I have been going house to house now for some time. Had I known this is what I would be doing with my time, I would have become a salesman instead of a primary school teacher. Believe me, getting information from these households is way harder than selling them detergent they don’t want.

The good thing is I have become mates with the soldier who accompanies me door to door. At least his house will be open to me after this exercise. We tell people we are here to count them, and it seems like everyone has learned the same joke: “So after you have counted us, will we count in this country?” Can’t they understand, we are enumerators, not Justice Cornelius.

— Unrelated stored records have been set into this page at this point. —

(** A node either stops the second pass, or has its errors added. *)
Lemma checkReferences_cases node :
  node ≠ JNull →
  (∀ e, ¬ stops1 node e) →
  (∃ e, stops2 ids node e ∧
        ∀ self errors, checkReferences nodes0 ids self node errors = Throws e) ∨
  ((∀ e, ¬ stops2 ids node e) ∧
   ∀ self errors, ∃ delta,
     checkReferences nodes0 ids self node errors = Returns (errors ++ delta) ∧
     (delta = [] ↔ refsOk ids node)).
Proof.
  intros Hn Hq1.
  assert (Hrun : ∀ self errors,
            checkReferences nodes0 ids self node errors
            = if truthy (propOf node "dependencies") then
                match propOf node "dependencies" with
                | Some (JArray ds) =>
                    forEachFrom (λ _ depId errors,
                      if has ids depId then mret errors
                      else
                        id ← prop node "id";
                        interpolate id ;;
                        interpolate (Some depId) ;;
                        pathIndex ← findIndexFrom nodes0 0 self id;
                        mret (errors ++ [UnknownDep pathIndex id depId]))
                      0 ds errors
                | _ => Throws (NotAFunction "forEach")
                end
              else mret errors).
  { intros self errors. unfold checkReferences.
    by rewrite (prop_propOf node "dependencies") by done. }
  destruct (truthy (propOf node "dependencies")) eqn:Ht.
  2:{ right. split.
      - intros e [([Ht' _] & _)|(d & (ds & E & _) & _)]; [congruence|].
        by rewrite E in Ht.
      - intros self errors. rewrite Hrun. exists []. rewrite app_nil_r.
        split; [done|]. split; [by left|done]. }
  destruct (brokenDeps_dec node) as [Hbr|Hbr].
  { assert (Hl : noText (propOf node "id") = false).
    { destruct (noText (propOf node "id")) eqn:El; [|done].
      destruct (Hq1 NotPrimitive). right. split; [done|]. split; [done|].
      split; [|done]. intros [[Hf|(ds & E & _)] _]; [congruence|].
      destruct Hbr as [_ Hno]. by apply (Hno ds). }
    left. exists (NotAFunction "forEach"). split; [by left|].
    intros self errors. rewrite Hrun. destruct Hbr as [_ Hno].
    destruct (propOf node "dependencies") as [[| | | |ds|]|]; try done.
    by destruct (Hno ds). }
  assert (Hds : ∃ ds, propOf node "dependencies" = Some (JArray ds)).
  { unfold brokenDeps in Hbr.
    destruct (propOf node "dependencies") as [[| | | |ds|]|];
      simpl in Ht; try done; eauto;
      destruct Hbr; (split; [done|]); by intros ds. }
  destruct Hds as [ds Hds].
  destruct (references_spec 0 node ds 0 [] Hn)
    as [(d & Hin & Hh & Hl & _)|[Hq _]].
  - left. exists NotPrimitive. split.
    { right. exists d. split; [by exists ds|]. by split. }
    intros self errors. rewrite Hrun, Hds.
    destruct (references_spec self node ds 0 errors Hn)
      as [(d' & _ & _ & _ & E)|[Hq _]]; [done|].
    destruct (Hq d Hin Hh) as [H1 H2]. destruct Hl; congruence.
  - right. split.
    { intros e [(Hbr' & _)|(d & (ds' & E & Hin & Hh) & Hl & _)]; [done|].
      rewrite Hds in E. injection E as <-.
      destruct (Hq d Hin Hh) as [H1 H2]. destruct Hl; congruence. }
    intros self errors. rewrite Hrun, Hds.
    destruct (references_spec self node ds 0 errors Hn)
      as [(d' & Hin & Hh & Hl & _)|[_ (delta & -> & H)]].
    { destruct (Hq d' Hin Hh) as [H1 H2]. destruct Hl; congruence. }
    exists delta. split; [done|]. rewrite H. unfold refsOk. split.
    + intros Hall. right. by exists ds.
    + intros [?|(ds' & E & Hall)]; [congruence|].
      rewrite Hds in E. by injection E as <-.
Qed.
(** * Baseline readiness audit: status resolution, scoring, budgets, diff

    A shallow embedding of the Baseline audit of the Lighthouse fork:

    - the WebStatus client (circuit breaker, retrying batch fetch, cache),
    - the UA targets ([uaSupportFactor]),
    - the two scoring engines found in the sources (the one that weights by
      UA distribution, and the earlier [score.js] without UA weighting),
    - the budget evaluator and the report diff.

    JavaScript numbers are modelled by exact rationals ([Q]): rounding,
    overflow and the infinities are outside the model, and so is [NaN] except
    in [uaSupportFactorNumber].  A lookup [obj[key]] on a plain object is
    modelled by its own properties; this is what the code does for every key
    but the names inherited from [Object.prototype]
    ([Js.inheritedProperty]); [ordinaryStatus] and [ordinaryFeature] name the
    inputs on which the scoring engines make no other lookup.  JavaScript
    [Map]s are association lists in insertion order with unique keys
    ([Js.set] overwrites in place).  Strings are byte strings; [toLowerCase]
    is the ASCII one. *)

From Stdlib Require Import ZArith QArith Qminmax Qround Qabs String Ascii List.
From Stdlib Require Import Lia Lqa Bool Permutation Sorted DecimalString.
From Stdlib Require Import OrderedTypeEx.
Import ListNotations.

Local Open Scope string_scope.
Local Open Scope Z_scope.

(* ================================================================== *)
(** * Part I. Definitions                                              *)
(* ================================================================== *)

(** ** JavaScript built-ins used by the sources *)

Module Js.

Definition Math_max (a b : Q) : Q := Qmax a b.
Definition Math_min (a b : Q) : Q := Qmin a b.

(** [Math.round]: nearest integer, halves towards +infinity. *)
Definition Math_round (x : Q) : Z := Qfloor (x + (1 # 2))%Q.

(** The integer [n] of [x.toFixed(digits)]: [n / 10^digits] is nearest to
    [|x|], the larger [n] on a tie; the sign is put back by the callers. *)
Definition toFixedDigits (digits : nat) (x : Q) : Z :=
  Math_round (Qabs x * inject_Z (10 ^ Z.of_nat digits))%Q.

(** [Number(x.toFixed(3))]. *)
Definition toFixed3 (x : Q) : Q :=
  let n := toFixedDigits 3 x in
  ((if Qle_bool 0 x then n else - n)%Z # 1000)%Q.

(** Template-literal rendering of an integral number. *)
Definition numberToString (z : Z) : string := NilZero.string_of_int (Z.to_int z).

Fixpoint padLeft (width : nat) (s : string) : string :=
  match width with
  | O => s
  | S w => if (String.length s <? S w)%nat then padLeft w ("0" ++ s) else s
  end.

(** [x.toFixed(2)] as text. *)
Definition toFixed2 (x : Q) : string :=
  let n := toFixedDigits 2 x in
  (if Qle_bool 0 x then "" else "-") ++
  numberToString (n / 100) ++ "." ++ padLeft 2 (numberToString (n mod 100)).

Definition lowerChar (c : ascii) : ascii :=
  let n := nat_of_ascii c in
  if ((65 <=? n) && (n <=? 90))%nat then ascii_of_nat (n + 32) else c.

Fixpoint toLowerCase (s : string) : string :=
  match s with
  | EmptyString => EmptyString
  | String c s' => String (lowerChar c) (toLowerCase s')
  end.

(** [hay.includes(needle)] *)
Fixpoint includes (hay needle : string) : bool :=
  prefix needle hay ||
  match hay with
  | EmptyString => false
  | String _ hay' => includes hay' needle
  end.

Fixpoint filterChars (keep : ascii -> bool) (s : string) : string :=
  match s with
  | EmptyString => EmptyString
  | String c s' =>
      if keep c then String c (filterChars keep s') else filterChars keep s'
  end.

Definition nonEmpty (s : string) : bool :=
  match s with EmptyString => false | _ => true end.

(** [Array.prototype.join] *)
Fixpoint join (sep : string) (l : list string) : string :=
  match l with
  | [] => ""
  | [x] => x
  | x :: l' => x ++ sep ++ join sep l'
  end.

(** [Array.prototype.slice(i, j)] *)
Definition slice {A} (i j : nat) (l : list A) : list A :=
  firstn (j - i) (skipn i l).

(** [Map]: insertion-ordered, keys unique. *)
Definition Map (V : Type) : Type := list (string * V).

Fixpoint get {V} (k : string) (m : Map V) : option V :=
  match m with
  | [] => None
  | (k', v) :: m' => if String.eqb k' k then Some v else get k m'
  end.

Definition has {V} (k : string) (m : Map V) : bool :=
  match get k m with Some _ => true | None => false end.

Fixpoint set {V} (k : string) (v : V) (m : Map V) : Map V :=
  match m with
  | [] => [(k, v)]
  | (k', v') :: m' =>
      if String.eqb k' k then (k', v) :: m' else (k', v') :: set k v m'
  end.

Definition keys {V} (m : Map V) : list string := map fst m.
Definition values {V} (m : Map V) : list V := map snd m.

(** A run of [set] calls, first to last. *)
Definition setAll {V} (writes : list (string * V)) (m : Map V) : Map V :=
  fold_left (fun acc kv => set (fst kv) (snd kv) acc) writes m.

(** [Set.prototype.has] on a set kept as a list. *)
Definition setHas (k : string) (s : list string) : bool :=
  existsb (String.eqb k) s.

(** The names a plain object inherits from [Object.prototype]: with no own
    property of that name, [obj[key]] finds the inherited one (a function, or
    the prototype itself for [__proto__]). *)
Definition inheritedProperty (key : string) : bool :=
  setHas key
    ["constructor"; "hasOwnProperty"; "isPrototypeOf"; "propertyIsEnumerable";
     "toLocaleString"; "toString"; "valueOf"; "__proto__";
     "__defineGetter__"; "__defineSetter__"; "__lookupGetter__";
     "__lookupSetter__"].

And what’s with all the hostility? The suspicion? It almost makes me want to rob them blind and say ‘there you go’. Every time we are at the door faced with those questioning eyes I want to say, “Look, I promise, we don’t come bearing polio drops.”

The boss tells us every day we are doing important work to keep us motivated. He says after this exercise we will know exactly how many people we are failing. That we will know who to serve and how better to manage after this. Honestly, I don’t get it, do you need to know there are a million people before giving them basics like a health unit or sewerage?

So, what have we found out so far from the census? Well, that Pakistan is the only country in the world dangerous for statisticians.

You just don’t know how hard it can be asking some of these questions. Just try asking someone their sect when your name is Omar Farooq. Or getting at the fertility of some gruff man’s wife.

But it’s the comedians, oh the comedians. Comedy is the silent epidemic of this country. When you ask for their source of water and they say tap, you want to tap them out. When you ask them about their occupation in a basti and they say industrialist, following it up with an offer of a Qatari letter as proof. Ask them about language and they say they speak the language of money.

We have been told by the Bureau of Statistics that we cannot indulge in retaliatory comedy. If I had a rupee for every person I did not quip to ‘you can make a cricket team of your household members’, the money would be more than the bribe Imran Khan claims Nawaz offered him.

The Pakhtuns keep insisting to double-check whether we have undercounted them, the muhajirs keep asking if we can inflate them, the Punjabis insist we undercounted them last time and we don’t listen to anything the Baloch say. My friends in Lahore who are doing the same job say the government is okay with us making Lahore as big as Karachi, while friends in rural Sindh say they would like to make Karachi as small as Lahore.

Filling in forms day in and day out is cumbersome. Forget about the Panama Canal, I have Carpal Tunnel. Grading papers is so much easier, at least there is someone to take my frustrations out on. Aah, the joys of being in a classroom again, when will I see my decrepit school?

They say this is going to change the politics of the country. I get the feeling that happens more when you have consensus instead of a census. But who are we to say anything, we have been pushed into this by the Supreme Court. If only they would push others into birth control.